Exercise instructions >>
In the data that follows, count each line with the string "revert"; the reply is the number only.

Collected data entries >>

(* ===== verification/Recovery.v ===== *)
(** * Commit, reservation and recovery

    The theorems about the log of [Log.v] as a whole: what a commit leaves on
    the disk, that the reservations of [begin_op] keep the log within its
    bounds, and what [recover_from_log] does after a crash. *)

From S2P Require Import Prelude Pod FsTypes Mkfs Lru BlockIo Store Log LogStore.

Section recovery.
Context {D E : Type} `{!BlockDevice D E} `{!DiskDevice D E BS} (sb : SuperBlock).

#[local] Abbreviation cache := (@BlockIoCache D).
#[local] Abbreviation Log := (@Log D).
#[local] Abbreviation dirty_at := (dirty_at BS).
#[local] Abbreviation view := (view (E := E) (BLOCK_SIZE := BS)).
#[local] Abbreviation disk := (disk (E := E) (BLOCK_SIZE := BS)).
#[local] Abbreviation cache_inv := (cache_inv (E := E) (BLOCK_SIZE := BS)).
#[local] Abbreviation flushed := (flushed (E := E) (BLOCK_SIZE := BS)).
#[local] Abbreviation preserves := (preserves (E := E) (BLOCK_SIZE := BS)).
#[local] Abbreviation same := (preserves (λ _, False)).
#[local] Abbreviation log_inv := (log_inv (E := E) sb).
#[local] Abbreviation loggable := (loggable sb).
Implicit Types (s : Log) (c : cache) (hs blocks : list (LruValue Z)) (bs : gset Z) (k : Z).

(** ** Commit *)

(** The header on the disk, as recovery decodes it. *)
Definition disk_header (d : Z → list byte) : DiskLogHeader :=
  pof pod_log_header (d (log_header_block sb)).

Lemma loggable_not_body i v blocks k :
  log_geometry sb → loggable k → 0 ≤ i → i + Z.of_nat (length blocks) ≤ nlog sb →
  k ∉ (body_writes sb i v blocks).*1.
Proof.
  intros Hg [_ Hk] Hi Hl (j & Hj & ->)%body_writes_keys. apply Hk.
  rw body_block_eq //; [lia|]. lia.
Qed.

Lemma loggable_not_header k : log_geometry sb → loggable k → k ≠ log_header_block sb.
Proof. intros [? ? ?] [_ Hk] ->. apply Hk. rw /log_header_block. lia. Qed.

(** What [commit_writes] does to a map of blocks. *)
Lemma commit_writes_home v blocks (f : Z → list byte) k :
  log_geometry sb → Z.of_nat (length blocks) ≤ nlog sb → loggable k →
  apply_writes (commit_writes sb v blocks) f k = if decide (k ∈ key <$> blocks) then v k else f k.
Proof.
  intros Hg Hl Hk. rw /commit_writes !apply_writes_app.
  pose proof (loggable_not_header k Hg Hk) as Hh.
  rw (apply_writes_notin [(_, pto _ (log_header_of []))]); [set_solver|].
  assert (∀ (g : Z → list byte) bl, apply_writes ((λ br, (key br, v (key br))) <$> bl) g k =
    if decide (k ∈ key <$> bl) then v k else g k) as Hinst.
  { intros g bl. revert g. induction bl as [|b bl IH]; intros g; [done|]. simpl. rw IH /upd.
    repeat case_decide; set_solver. }
  rw Hinst. case_decide; [done|].
  rw apply_writes_notin; [set_solver|]. rw apply_writes_notin //. by apply loggable_not_body.
Qed.

Lemma commit_writes_header v blocks (f : Z → list byte) :
  apply_writes (commit_writes sb v blocks) f (log_header_block sb) = pto pod_log_header (log_header_of []).
Proof. rw /commit_writes !apply_writes_app /= /upd decide_True //. Qed.

(** C8: committing the logged blocks writes the log body, the header, the home
    blocks and the erased header, in that order.  Afterwards every logged block
    is on the disk at its home location with the content readers saw, every
    other block outside the log area is as it was, readers see no change, no
    logged block is dirty, and the header on the disk is empty.  The cache must
    have a buffer more than the blocks that are held, the logged ones among
    them: [full_log_commit_panics] shows what happens otherwise. *)
Theorem commit_installs blocks c hs :
  log_geometry sb → cache_inv c (blocks ++ hs) → NoDup (key <$> blocks) → blocks ≠ [] →
  Forall loggable (key <$> blocks) → Z.of_nat (length blocks) ≤ nlog sb →
  (size (hkeys (blocks ++ hs)) < capacity c)%nat →
  wp (commit (E := E) ROOT_DEV sb blocks) (λ r c', r = [] ∧ cache_inv c' hs ∧
    dev_writes (device c') = dev_writes (device c) ++ commit_writes sb (view c) blocks ∧
    lh_len (disk_header (disk c')) = 0 ∧
    ∀ k, loggable k →
      view c' k = view c k ∧
      disk c' k = (if decide (k ∈ key <$> blocks) then view c k else disk c k) ∧
      dirty_at c' k = (if decide (k ∈ key <$> blocks) then false else dirty_at c k)) c.
Proof.
  intros Hg Hi Hnd Hne Hlg Hlen Hroom. eapply wp_mono; [by apply (commit_wp sb blocks c hs)|].
  intros r c' [-> F]. split_and!; [done|apply F|apply F| |].
  - rw /disk_header (fl_disk _ _ _ _ F) commit_writes_header pof_pto //.
    apply log_header_wf; [done|simpl; lia].
  - intros k Hk. rw (fl_view _ _ _ _ F) (fl_disk _ _ _ _ F) (fl_dirty _ _ _ _ F).
    rw !commit_writes_home //. split_and!; [by case_decide|done|].
    pose proof (loggable_not_header k Hg Hk). pose proof (loggable_not_body 0 (view c) blocks k Hg Hk).
    assert (k ∈ (commit_writes sb (view c) blocks).*1 ↔ k ∈ key <$> blocks) as Hiff.
    { rw /commit_writes !fmap_app !elem_of_app -list_fmap_compose /=. set_solver by lia. }
    case_decide; [by rw bool_decide_true; [tauto|]|by rw bool_decide_false; [tauto|]].
Qed.

(** ** Recovery *)

(** [same] for the handles that were there, when new ones may appear. *)
Record pinned_same c hs hs' c' : Prop := {
  ps_inv : cache_inv c' hs';
  ps_unchanged : unchanged (E := E) (BLOCK_SIZE := BS) (λ _, False) c c';
  ps_sync : sync_mono (BLOCK_SIZE := BS) hs c c';
  ps_capacity : capacity c' = capacity c;
  ps_device : device c' = device c;
}.

(** One block of the header. *)
Lemma pin_block_wp {A} bn c blocks hs (m : list (LruValue Z) → M cache A) Q :
  log_geometry sb → cache_inv c (blocks ++ hs) → Z.of_nat (length blocks) < nlog sb →
  (size ({[bn]} ∪ hkeys (blocks ++ hs)) ≤ capacity c)%nat →
  (∀ h c', key h = bn → pinned_same c hs (pushed blocks h ++ hs) c' → wp (m (pushed blocks h)) Q c') →
  wp (br ← block_io_get ROOT_DEV bn; blocks' ← push sb blocks br; ref_drop br;; m blocks') Q c.
Proof.
  intros Hg Hi Hlen Hroom Hm. wp_step. eapply wp_mono; [by apply (get_wp c (blocks ++ hs) bn Hi)|].
  intros h c1 [<- P1]. wp_step.
  eapply wp_mono; [apply (push_wp sb blocks c1 (h :: hs) h Hg); [|left|done]|].
  { rw -Permutation_middle. apply P1. }
  intros ? c2 [-> P2]. wp_step.
  assert (h ∈ pushed blocks h) as Hh.
  { assert (key h ∈ key <$> pushed blocks h) as (h' & Hk & Hin)%list_elem_of_fmap
      by (apply pushed_keys; by left).
    assert (h = h') as Eh; [|by rw {1}Eh].
    apply (handle_unique c2 (pushed blocks h ++ h :: hs)); [apply P2|set_solver|set_solver|done]. }
  eapply wp_mono; [apply (drop_wp c2 (pushed blocks h ++ hs) h); [|set_solver]|].
  { rw Permutation_middle. apply P2. }
  intros ? c3 P3. apply Hm; [done|].
  assert (same c (pushed blocks h ++ hs) c3) as [HI HU HS HC HD].
  { apply (preserves_trans _ _ (h :: blocks ++ hs) c1 _ _ P1).
    - apply (preserves_trans _ _ (pushed blocks h ++ h :: hs) c2 _ _ P2 P3). set_solver.
    - intros x. rw !elem_of_app. intros [[?| ->]%pushed_elem|?]; set_solver. }
  split; try done. apply (sync_mono_sub (pushed blocks h ++ hs)); [set_solver|done].
Qed.

(** Pinning the blocks the header lists. *)
Lemma push_all_wp bns c blocks hs :
  log_geometry sb → cache_inv c (blocks ++ hs) → NoDup (key <$> blocks) →
  Z.of_nat (length blocks + length bns) ≤ nlog sb →
  (size ((list_to_set bns : gset Z) ∪ hkeys (blocks ++ hs)) ≤ capacity c)%nat →
  wp (push_all ROOT_DEV sb blocks bns) (λ blocks' c', NoDup (key <$> blocks') ∧
    pinned_same c hs (blocks' ++ hs) c' ∧
    ∀ k, k ∈ key <$> blocks' ↔ k ∈ bns ∨ k ∈ key <$> blocks) c.
Proof.
  intros Hg. revert c blocks. induction bns as [|bn bns IH]; intros c blocks Hi Hnd Hlen Hroom; simpl.
  - wp_steps. split_and!; [done|done|set_solver].
  - simpl length in Hlen. apply pin_block_wp with (hs := hs); [done|done|lia| |].
    { etrans; [apply subseteq_size|exact Hroom]. simpl. clear. generalize (hkeys (blocks ++ hs)). set_solver. }
    intros h c1 <- P1.
    eapply wp_mono; [apply (IH c1 (pushed blocks h)); [apply P1|by apply pushed_nodup| |]|].
    + pose proof (pushed_length blocks h). lia.
    + rw (ps_capacity _ _ _ _ P1). rw hkeys_app hkeys_pushed. rw hkeys_app in Hroom.
      etrans; [apply subseteq_size|exact Hroom]. simpl.
      clear. generalize (hkeys blocks) (hkeys hs). set_solver.
    + intros blocks' c2 (Hnd' & P2 & Hks). split_and!; [done| |].
      * destruct P1 as [_ U1 S1 C1 D1], P2 as [I2 U2 S2 C2 D2].
        split; [done|exact (unchanged_trans _ _ _ _ U1 U2)| |congruence|congruence].
        exact (sync_mono_trans _ _ _ _ S1 S2).
      * intros k. rw Hks pushed_keys elem_of_cons. tauto.
Qed.

(** A header recovery can work with. *)
Definition header_ok (h : DiskLogHeader) : Prop :=
  0 ≤ lh_len h ≤ nlog sb ∧ length (lh_block_indices h) = Z.to_nat MAX_LOG_COUNT.
Definition listed (h : DiskLogHeader) : list Z := take (Z.to_nat (lh_len h)) (lh_block_indices h).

Exercise solution >>
2